There is now a growing demand from the industry for the establishment of definitive service-level targets, accompanied by public-facing progress dashboards or renewal trackers that can introduce both transparency and accountability into the process.

Without such corrective steps, the prevailing opacity continues to breed frustration among contractors, who find themselves unable to meet contractual deadlines or project funding timelines due to regulatory inaction.

A growing portion of the construction sector now believes that unless measurable reforms are instituted, the option of effecting a leadership transition at the helm of the NCA must be considered as part of the broader effort to restore operational confidence and protect the integrity of public-private sector engagements in the construction domain.

At stake is not merely the convenience of certification processes but the functional rhythm of a sector that contributes directly to employment, infrastructure development, and the realization of national economic blueprints such as Vision 2030 and the Bottom-Up Economic Transformation Agenda (BETA).

Regulatory paralysis at institutions such as the NCA has the potential to distort timelines, discourage investment, and undercut the credibility of the government’s development messaging.

Unless the existing backlog is addressed swiftly and transparently, and unless contractors are afforded clear, actionable feedback loops regarding the status of their applications, the current discontent may evolve into broader disaffection with the institutions charged with facilitating the country’s infrastructure growth.

What remains now is to initiate administrative audits, formalize delivery standards, and if necessary, restructure leadership to ensure that the regulatory machinery does not become a stumbling block to national progress.

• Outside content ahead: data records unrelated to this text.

(** C8: for every snapshot and any iteration order of the neighbour sets,
    every cluster returned by [find_company_clusters] has at least two
    companies, any two companies of one cluster are linked by a chain of the
    shared-director adjacency, and the list is sorted by non-increasing size,
    is a permutation of the clusters in discovery order, and keeps the
    clusters of each size in discovery order. *)
Theorem C8_clusters_sorted_and_connected order network
  (Horder : forall l x, In x (order l) <-> In x l) :
  let clusters := find_company_clusters order network in
  (forall cl, In cl clusters ->
     (2 <= List.length cl)%nat /\
     forall a b, In a cl -> In b cl -> connected (n_connections network) a b) /\
  Sorted (fun x y => (List.length y <= List.length x)%nat) clusters /\
  Permutation clusters (discover_clusters order network) /\
  (forall k, filter (fun cl => Nat.eqb (List.length cl) k) clusters =
             filter (fun cl => Nat.eqb (List.length cl) k) (discover_clusters order network)).
Proof.
  intros clusters. unfold clusters, find_company_clusters.
  destruct (sort_by_len_desc_props (discover_clusters order network)) as [Hs [Hp Hf]].
  split; [|split; [exact Hs | split; [exact Hp | exact Hf]]].
  intros c0 Hc0. apply (discover_clusters_sound order network Horder).
  eapply Permutation_in; [exact Hp | exact Hc0].
Qed.

(* ------------------------------------------------------------------ *)
(** ** Breadth-first order with a stateless client *)

Section EnqueueFacts.

Context {FS : Type} (active_only : bool) (d : Z).

Lemma enqueue_appt_spec a (s : St FS) :
  exists q,
    enqueue_appt active_only d a s = (Ok tt, set_queue (st_queue s ++ q) s) /\
    (forall x, In x q -> snd x = d + 1 /\ appt_target active_only a (fst x)) /\
    (forall t, appt_target active_only a t -> In (t, d + 1) q \/ mem t (st_sc s) = true).
Proof.
  destruct s as [net q0 sc so fs]. unfold enqueue_appt, bind, gets. simpl.
  destruct (ap_company_number a) as [t|] eqn:Hn.
  2:{ exists []. rewrite app_nil_r. split; [reflexivity|]. split; [intros x []|].
      intros t [Ht _]. congruence. }
  destruct (String.eqb t "" || mem t sc) eqn:E1.
  { exists []. rewrite app_nil_r. split; [reflexivity|]. split; [intros x []|].
    intros t' [Ht [Hne _]]. rewrite Hn in Ht. injection Ht as <-. right.
    apply orb_true_iff in E1 as [E1|E1]; auto.
    apply String.eqb_eq in E1. contradiction. }
  destruct (active_only && truthy (ap_resigned_on a)) eqn:E2.
  { exists []. rewrite app_nil_r. split; [reflexivity|]. split; [intros x []|].
    intros t' [_ [_ [Hr _]]]. apply andb_true_iff in E2 as [E2 E2'].
    rewrite Hr in E2' by exact E2. discriminate. }
  destruct (active_only && negb (opt_eqb (ap_company_status a) "active")) eqn:E3.
  { exists []. rewrite app_nil_r. split; [reflexivity|]. split; [intros x []|].
    intros t' [_ [_ [_ Hs]]]. apply andb_true_iff in E3 as [E3 E3'].
    rewrite Hs in E3' by exact E3. discriminate. }
  exists [(t, d + 1)]. split; [reflexivity|]. split.
  - intros x [<-|[]]. simpl. split; [reflexivity|].
    apply orb_false_iff in E1 as [E1 _].
    repeat split; auto.
    + intros Heq. subst t. discriminate.
    + intros Ha. subst active_only. simpl in E2. exact E2.
    + intros Ha. subst active_only. simpl in E3. destruct (opt_eqb _ _); auto.
  - intros t' [Ht _]. rewrite Hn in Ht. injection Ht as <-. left. left. reflexivity.
Qed.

Below is what industry players are now demanding as a fundamental prerequisite for restoring trust, efficiency and integrity in the construction oversight framework.

“Hi Nyakundi. Contractors across the country are at breaking point. What was once a predictable, if sometimes bureaucratic, process of certificate renewal at the National Construction Authority (NCA) has turned into an administrative nightmare. The delays have become chronic, and there’s no clarity no timelines, no updates, just silence. Several of us have now gone months without progress after submitting renewal applications. Projects are frozen. Investors are asking questions. Banks are hesitating to release funds. Clients are pulling back because we’re unable to show valid documentation. The economic cost of these delays is real, and it’s growing by the day. And yet, the NCA leadership seems absent. Eng. Maurice Akech, who heads the Authority, has gone completely quiet. No press briefing. No circulars. No published renewal schedules. Just a backlog that keeps getting worse. Some contractors now suspect that the delays aren’t just bureaucratic—they feel deliberate, or at the very least, completely neglected by those at the top. There are even questions being whispered in industry circles. Is this silence from the NCA a reflection of wider government dysfunction? The same leadership that announced a countrywide digitization of procurement by July 1st seems to have overlooked the daily gridlock happening at the very agencies meant to facilitate growth. This is not just about certificates. It is about trust. About operational timelines. About whether a contractor can confidently plan a project and hire workers knowing their paperwork will be processed on time. Right now, there is zero predictability. Some contractors are beginning to wonder if the only solution is a complete leadership overhaul at the NCA. If Akech cannot fix this, why is he still in office? We are not calling for political drama. We are asking for clear service standards, fixed processing timelines, a working e-platform, and regular status updates. Is that too much to ask? The economy cannot move if its builders are grounded. The Vision 2030 and Bottom-Up Transformation Agenda depend on infrastructure, jobs, housing, capital flows. But none of that is possible when the authority mandated to certify builders can’t manage its own paperwork. This is a full-blown failure in service delivery.”